Individually, the agencies also carry strong credentials. Halo was one of only two South African agencies included in Drum’s Top 100 Indie Agencies globally for 2025, while Demographica was the only South African agency listed in Drum’s Top 100 B2B Agencies globally.

For the founders involved, formalising the group is just a reflection of something that was already working but presents further opportunity to grow and attract like-minded specialist agencies across other verticals.

‘Halo has always enjoyed the creative freedom that comes with being independent and it’s something we have always wanted to protect,’ said Dean Oelschig, founder of Halo. ‘It allows for slower and better hiring, more senior resources and complete management control. As such, we don’t need permission to continually innovate on our agency business model in a way that serves our product. But what works for us might not work for Demo or Second Rodeo, so remaining independent and founder-led is key. But collectively, we have 100 people who can serve clients of any size in South Africa. This group ensures no one agency will become more important than another, yet still supports each other’s areas of expertise.’
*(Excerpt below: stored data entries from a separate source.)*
Record QueryParamsResponse := MkQueryParamsResponse { QueryParamsResponse_Params : Params }.
(** [QueryParamsResponse{}] *)
Definition QueryParamsResponse_zero : QueryParamsResponse := MkQueryParamsResponse MkParams.
#[global] Instance QueryParamsResponse_eq_dec : EqDecision QueryParamsResponse.
Proof. solve_decision. Defined.
Definition QueryParamsResponse_GetParams (m : option QueryParamsResponse) : Params :=
  match m with Some m => QueryParamsResponse_Params m | None => Params_zero end.
Definition QueryParamsResponse_MarshalToSizedBuffer (m : QueryParamsResponse) : GoM bytes Z :=
  to_sized_buffer (fun i =>
    put_message encodeVarintQuery x0a (Params_MarshalToSizedBuffer (QueryParamsResponse_Params m)) i).
Definition QueryParamsResponse_Size (m : option QueryParamsResponse) : Z :=
  match m with
  | None => 0
  | Some m => size_message sovQuery (Params_Size (Some (QueryParamsResponse_Params m)))
  end.
Definition QueryParamsResponse_Marshal (m : QueryParamsResponse) : outcome bytes :=
  Marshal (QueryParamsResponse_Size (Some m)) (QueryParamsResponse_MarshalToSizedBuffer m).
Definition QueryParamsResponse_MarshalTo (m : QueryParamsResponse) : GoM bytes Z :=
  MarshalTo (QueryParamsResponse_Size (Some m)) (QueryParamsResponse_MarshalToSizedBuffer m).
Definition QueryParamsResponse_cases : list (Z * @field_case QueryParamsResponse) :=
  [(1, message_case query_pb "Params" QueryParamsResponse_Params (fun p m => MkQueryParamsResponse p) Params_Unmarshal)].
Definition QueryParamsResponse_Unmarshal : bytes → GoM QueryParamsResponse unit :=
  unmarshal query_pb skipQuery "QueryParamsResponse" QueryParamsResponse_cases.
Definition QueryParamsResponse_XXX_Unmarshal (b : bytes) : GoM QueryParamsResponse unit := QueryParamsResponse_Unmarshal b.
Definition QueryParamsResponse_XXX_Marshal (det : QueryParamsResponse → slice byte → outcome bytes) (m : QueryParamsResponse) :
  slice byte → bool → outcome bytes :=
  XXX_Marshal (det m) (QueryParamsResponse_MarshalToSizedBuffer m).
Definition QueryParamsResponse_XXX_Size (m : option QueryParamsResponse) : Z := QueryParamsResponse_Size m.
A defining feature of Slightly Dangerous Co. is its emphasis on founder leadership. The agencies are all run by the same people who started these businesses to make a dent in the world. No corporate CEOs are hired here. That translates into a different client experience. CMOs gain access to passionate specialists and leaders willing to challenge thinking, push creative standards, and stay closely involved in the work.

Mike Stopforth said, ‘I’ve always defaulted to specialisation, and I’m drawn to partners who value depth. I like the feeling of being at the front of the pack, hacking away at the woods with a machete. Carving a new path. It’s risky, it’s often messy, and it makes it easier for others to follow the same path. But excellence in expertise forces you to know what you know, and be accountable for its success, too. I can’t imagine clients wanting anything less than obsessive expertise.’

The model reflects a deliberate shift away from the scale-driven logic that has shaped much of the agency industry over the past two decades. Rather than building large organisations that attempt to offer everything under one roof, Slightly Dangerous Co. believes the future lies in highly specialised agencies working together when the problem demands it.

With 100 people across Johannesburg and Cape Town, the three founding agencies already cover a broad range of capabilities. Over time, Slightly Dangerous Co. will expand to include additional founder-led specialist agencies, but only if they meet the same standards of craft, thinking and independence.

As Moss put it: ‘Plenty of agency groups have grown by becoming safe. Slightly Dangerous Co. is built on a different belief. The best ideas come from people who care deeply about the work, challenge each other relentlessly and refuse to settle for average.